I cannot go on without pointing out the fact that you have an uncanny ability to be the most annoying child anyone has come into contact with. With your inutile capability to alienate everyone, your pre-pubescent wit and your reproduction of bigotry and racist slurs, you have managed to force people into catapulting hatred your way. But of course, as common as it is with idiots, you are oblivious. You have somehow convinced yourself that you have friends, but i have witnessed them constantly ridicule you endlessly to and beyond your face. Consequently you are a joke to everyone you have annoyed with your presence. Thank all your religious deities for us not having to look at you all the time. We like our sanity no matter how sketchy it may be.

There seems to be a predicament in our situation that can only be fixed by your understanding and co-operation, both of which your comprehension is sub-standard. Our situation> i cannot stand you and you don't know it. The fact that i tear at your self esteem every single fucking unpleasant time we talk is not enough, seemingly, for you to understand that i want you to hurt. All kinds of hurt, physically, mentally, emotionally, spiritually, rolled up in stolen wet carpet rug and hurled off a high place kinda hurt.
Usually i do NOT wish death upon people but I'm willing to make an exception this time.
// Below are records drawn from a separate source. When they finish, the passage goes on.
(** The first result of a lazy group followed by one character: the group
    does not hold that character. *)
Lemma run_lazy_until (p : char -> bool) (d : char) (n : nat) (st y : mstate)
  (l : list mstate) :
  run (Seq (Grp n (Rep false 0 p)) (Chr d)) st = y :: l ->
  exists a post,
    rest st = a ++ d :: post /\ forallb p a = true /\ ~ In d a
    /\ y = MState (S (pos st + length a)) post ((n, a) :: caps st).
Proof.
  intros H. destruct (run_lazy_group_head _ _ _ _ _ _ H)
    as (a & post & l' & Hr & Hp & Hrun & Hmin).
  assert (Hy : In y (run (Chr d) (MState (pos st + length a) post ((n, a) :: caps st))))
    by (rewrite Hrun; left; reflexivity).
  apply run_chr_inv in Hy. destruct Hy as (s' & Hpost & ->). cbn [rest pos caps] in *.
  exists a, s'. subst post. repeat split; try assumption.
  intros Hin. apply in_split in Hin. destruct Hin as (a1 & a2 & Ha).
  specialize (Hmin a1 d a2 Ha). rewrite run_chr_hit in Hmin. discriminate.
Qed.

(** ** The parser: the shape of the actions *)

Lemma forallb_impl (p q : char -> bool) (s : str) :
  (forall c, p c = true -> q c = true) -> forallb p s = true -> forallb q s = true.
Proof.
  intros Hpq. induction s as [|c s IH]; [reflexivity|]. simpl.
  intros H. apply andb_prop in H. destruct H as [Hc Hs].
  rewrite (Hpq c Hc), (IH Hs). reflexivity.
Qed.
Lemma count_from_reaches sub skip s :
  sub <> [] ->
  exists ps, non_overlapping s sub skip ps /\
             Z.of_nat (length ps) = count_from sub skip s.
Proof.
  intros Hne.
  assert (Hlen : length sub = S (length sub - 1))
    by (destruct sub; [congruence | simpl; lia]).
  revert skip. induction s as [|c s IH]; intros skip; simpl.
  - exists []. split; reflexivity.
  - destruct skip as [|k].
    + destruct (startswith (c :: s) sub) eqn:Hm.
      * destruct (IH (length sub - 1)) as (qs & Hqs & Hcount).
        exists (0 :: List.map S qs). split.
        -- simpl. repeat split; [lia | exact Hm |].
           rewrite Hlen. apply non_overlapping_cons_intro. exact Hqs.
        -- simpl. rewrite length_map. lia.
      * destruct (IH 0) as (qs & Hqs & Hcount).
        exists (List.map S qs). split.
        -- apply non_overlapping_weaken with (lo := 1); [lia|].
           apply non_overlapping_cons_intro. exact Hqs.
        -- rewrite length_map. exact Hcount.
    + destruct (IH k) as (qs & Hqs & Hcount).
      exists (List.map S qs). split.
      * apply non_overlapping_cons_intro. exact Hqs.
      * rewrite length_map. exact Hcount.
Qed.

Lemma count_from_bounds sub skip s ps :
  sub <> [] ->
  non_overlapping s sub skip ps ->
  (Z.of_nat (length ps) <= count_from sub skip s)%Z.
Proof.
  intros Hne.
  assert (Hlen : length sub = S (length sub - 1))
    by (destruct sub; [congruence | simpl; lia]).
  revert skip ps. induction s as [|c s IH]; intros skip ps Hps.
  - destruct ps as [|p ps]; [simpl; lia|].
    destruct Hps as (_ & Hocc & _). unfold occurs_at in Hocc.
    rewrite skipn_nil in Hocc. destruct sub; [congruence | discriminate].
  - simpl. destruct skip as [|k].
    + destruct ps as [|p ps].
      { simpl. destruct (startswith (c :: s) sub).
        - pose proof (count_from_nonneg sub (length sub - 1) s). lia.
        - apply count_from_nonneg. }
      destruct p as [|p].
      * (* the family starts with the occurrence at the head *)
        destruct Hps as (_ & Hocc & Hrest). unfold occurs_at in Hocc.
        simpl in Hocc. rewrite Hocc.
        simpl in Hrest. rewrite Hlen in Hrest.
        apply non_overlapping_cons_elim in Hrest as (qs & -> & Hqs).
        specialize (IH _ _ Hqs). simpl. rewrite length_map. lia.
      * (* the family starts later *)
        assert (H1 : non_overlapping (c :: s) sub 1 (S p :: ps)).
        { destruct Hps as (_ & Hocc & Hrest). simpl.
          repeat split; [lia | exact Hocc | exact Hrest]. }
        apply non_overlapping_cons_elim in H1 as (qs & Heq & Hqs).
        rewrite Heq, length_map.
        destruct (startswith (c :: s) sub).
        -- destruct qs as [|q qs]; [discriminate|].
           destruct Hqs as (_ & _ & Hrest).
           apply non_overlapping_weaken with (lo' := length sub - 1) in Hrest;
             [|lia].
           specialize (IH _ _ Hrest). simpl. lia.
        -- apply IH. exact Hqs.
    + apply non_overlapping_cons_elim in Hps as (qs & -> & Hqs).
      rewrite length_map. apply IH. exact Hqs.
Qed.

Lemma count_is_number_of_occurrences (s sub : str) :
  sub <> [] -> number_of_occurrences s sub (count s sub).
Proof.
  intros Hne. unfold number_of_occurrences, count.
  destruct sub as [|x sub]; [congruence|]. split.
  - apply count_from_reaches. exact Hne.
  - intros ps Hps. apply count_from_bounds; assumption.
Qed.

Lemma number_of_occurrences_unique s sub n m :
  number_of_occurrences s sub n -> number_of_occurrences s sub m -> n = m.
Proof.
  intros [(ps & Hps & Hn) Hmax_n] [(qs & Hqs & Hm) Hmax_m].
  specialize (Hmax_n _ Hqs). specialize (Hmax_m _ Hps). lia.
Qed.

(* ===================================================================== *)
(** * Citation counting *)
(* ===================================================================== *)

Lemma lower_search_strings (E : env) :
  List.map (fun kv => (fst kv, lower (unicode_lower E) (snd kv)))
    search_strings_map = search_strings_map.
Proof. reflexivity. Qed.

Lemma count_in_text_unfold (E : env) (text : str) :
  count_in_text E text =
  [ (py "bom", count text (py "scriptures/bofm/"));
    (py "dc", count text (py "scriptures/dc-testament/dc/"));
    (py "pgp", count text (py "scriptures/pgp/"));
    (py "nt", count text (py "scriptures/nt/"));
    (py "ot", count text (py "scriptures/ot/")) ].
Proof. reflexivity. Qed.

Lemma count_in_text_value (E : env) (text : str) code marker :
  In (code, marker) search_strings_map ->
  dict_get (count_in_text E text) code = Some (count text marker).
Proof.
  rewrite count_in_text_unfold. unfold search_strings_map. simpl.
  intros [H|[H|[H|[H|[H|[]]]]]]; injection H as <- <-; reflexivity.
Qed.

Lemma search_strings_nonempty code marker :
  In (code, marker) search_strings_map -> marker <> [].
Proof.
  unfold search_strings_map. simpl.
  intros [H|[H|[H|[H|[H|[]]]]]]; injection H as <- <-; discriminate.
Qed.

Lemma count_file_readable (E : env) (w : world) (p content : str) :
  readable E w p content ->
  count_scripture_references_from_file E (Some p) w =
  (Returned (count_in_text E (lower (unicode_lower E) (bs4_str E content))), w).
Proof.
  intros (Hne & Hfile & Hok).
  unfold count_scripture_references_from_file, falsy.
  destruct p as [|c p]; [congruence|].
  unfold bind, os_path_exists, exists_in, read_file, ret.
  rewrite Hfile, bool_decide_eq_true_2 by (eexists; reflexivity).
  cbn. rewrite Hfile, Hok. reflexivity.
Qed.

(** C2.  For an existing, readable talk page,
    [count_scripture_references_from_file] returns, for each of the five
    book codes, the number of non-overlapping occurrences of that book's
    URL-path marker in the lower-cased text of the parsed document; so a
    text with three non-overlapping occurrences of [scriptures/bofm/]
    and none of the other four markers gives
    [{bom: 3, dc: 0, pgp: 0, nt: 0, ot: 0}]. *)
Theorem count_scripture_references_counts_markers
    (E : env) (w : world) (p content : str) :
  readable E w p content ->
  let text := lower (unicode_lower E) (bs4_str E content) in
  exists counts,
    count_scripture_references_from_file E (Some p) w = (Returned counts, w) /\
    dict_keys counts = book_codes /\
    (forall code marker, In (code, marker) search_strings_map ->
       exists n, dict_get counts code = Some n /\
                 number_of_occurrences text marker n) /\
    (number_of_occurrences text (py "scriptures/bofm/") 3 ->
     number_of_occurrences text (py "scriptures/dc-testament/dc/") 0 ->
     number_of_occurrences text (py "scriptures/pgp/") 0 ->
     number_of_occurrences text (py "scriptures/nt/") 0 ->
     number_of_occurrences text (py "scriptures/ot/") 0 ->
     counts = [ (py "bom", 3%Z); (py "dc", 0%Z); (py "pgp", 0%Z);
                (py "nt", 0%Z); (py "ot", 0%Z) ]).
Proof.
  intros Hread text. exists (count_in_text E text).
  split; [apply count_file_readable; exact Hread|].
  split; [reflexivity|]. split.
  - intros code marker Hin. exists (count text marker). split.
    + apply count_in_text_value. exact Hin.
    + apply count_is_number_of_occurrences.
      apply (search_strings_nonempty code). exact Hin.
  - intros Hbom Hdc Hpgp Hnt Hot. rewrite count_in_text_unfold.
    assert (Hc : forall marker n, marker <> [] ->
               number_of_occurrences text marker n -> count text marker = n).
    { intros marker n Hne Hn.
      apply (number_of_occurrences_unique text marker); [|exact Hn].
      apply count_is_number_of_occurrences. exact Hne. }
    apply Hc in Hbom, Hdc, Hpgp, Hnt, Hot; try discriminate.
    rewrite Hbom, Hdc, Hpgp, Hnt, Hot. reflexivity.
Qed.

Lemma talk_fixture_readable :
  readable plain_env talk_fixture_world talk_fixture_path talk_fixture.
Proof. repeat split. discriminate. Qed.

Lemma count_fixture (marker : str) (n : Z) :
  marker <> [] ->
  count (lower (unicode_lower plain_env) (bs4_str plain_env talk_fixture)) marker = n ->
  number_of_occurrences
    (lower (unicode_lower plain_env) (bs4_str plain_env talk_fixture)) marker n.
Proof. intros Hne <-. apply count_is_number_of_occurrences. exact Hne. Qed.

Lemma count_scripture_references_counts_markers_witness :
  readable plain_env talk_fixture_world talk_fixture_path talk_fixture /\
  count_scripture_references_from_file plain_env (Some talk_fixture_path)
    talk_fixture_world =
  (Returned [ (py "bom", 3%Z); (py "dc", 0%Z); (py "pgp", 0%Z);
              (py "nt", 0%Z); (py "ot", 0%Z) ], talk_fixture_world).
Proof.
  split; [exact talk_fixture_readable|].
  destruct (count_scripture_references_counts_markers
              plain_env talk_fixture_world talk_fixture_path talk_fixture
              talk_fixture_readable)
    as (counts & Hrun & _ & _ & Hthree).
  rewrite Hrun. f_equal. f_equal.
  apply Hthree; apply count_fixture; solve [discriminate | vm_compute; reflexivity].
Defined.

Lemma count_file_missing (E : env) (w : world) (filepath : option str) :
  falsy filepath = true \/
  (exists p, filepath = Some p /\ fs w !! p = None) ->
  count_scripture_references_from_file E filepath w = (Returned zero_counts, w).
Proof.
  intros [Hfalsy | (p & -> & Hnone)].
  - destruct filepath as [[|c p]|]; [reflexivity | discriminate | reflexivity].
  - destruct p as [|c p]; [reflexivity|].
    unfold count_scripture_references_from_file, falsy, bind, os_path_exists,
      exists_in.
    rewrite Hnone, bool_decide_eq_false_2; [reflexivity|].
    intros [x Hx]. discriminate.
Qed.

(** C7.  When the file path is [None] or empty, or names nothing on
    disk, [count_scripture_references_from_file] returns the mapping with
    all five book codes at zero, and raises nothing. *)
Theorem count_scripture_references_missing_file
    (E : env) (w : world) (filepath : option str) :
  falsy filepath = true \/
  (exists p, filepath = Some p /\ fs w !! p = None) ->
  count_scripture_references_from_file E filepath w =
  (Returned [ (py "bom", 0%Z); (py "dc", 0%Z); (py "pgp", 0%Z);
              (py "nt", 0%Z); (py "ot", 0%Z) ], w).
Proof. apply count_file_missing. Qed.

Lemma count_scripture_references_missing_file_witness :
  (forall E : env,
     count_scripture_references_from_file E None talk_fixture_world =
     (Returned [ (py "bom", 0%Z); (py "dc", 0%Z); (py "pgp", 0%Z);
                 (py "nt", 0%Z); (py "ot", 0%Z) ], talk_fixture_world)) /\
  fs empty_world !! talk_fixture_path = None /\
  count_scripture_references_from_file plain_env (Some talk_fixture_path)
    empty_world =
  (Returned [ (py "bom", 0%Z); (py "dc", 0%Z); (py "pgp", 0%Z);
              (py "nt", 0%Z); (py "ot", 0%Z) ], empty_world).
Proof.
  split; [|split].
  - intros E. apply count_scripture_references_missing_file.
    left. reflexivity.
  - reflexivity.
  - apply count_scripture_references_missing_file.
    right. exists talk_fixture_path. split; reflexivity.
Defined.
You are quite the special case,  I do however agree with the notion that someday all things shall pass, this too, indeed shall pass like an unwanted kidney stone. Another brilliant simile for your existence if i do say so myself. Reluctantly having met you in the first place (my first mistake). My kingdom for a time machine.

Please shut your fucking disease ridden mouth before i fuckstart your face.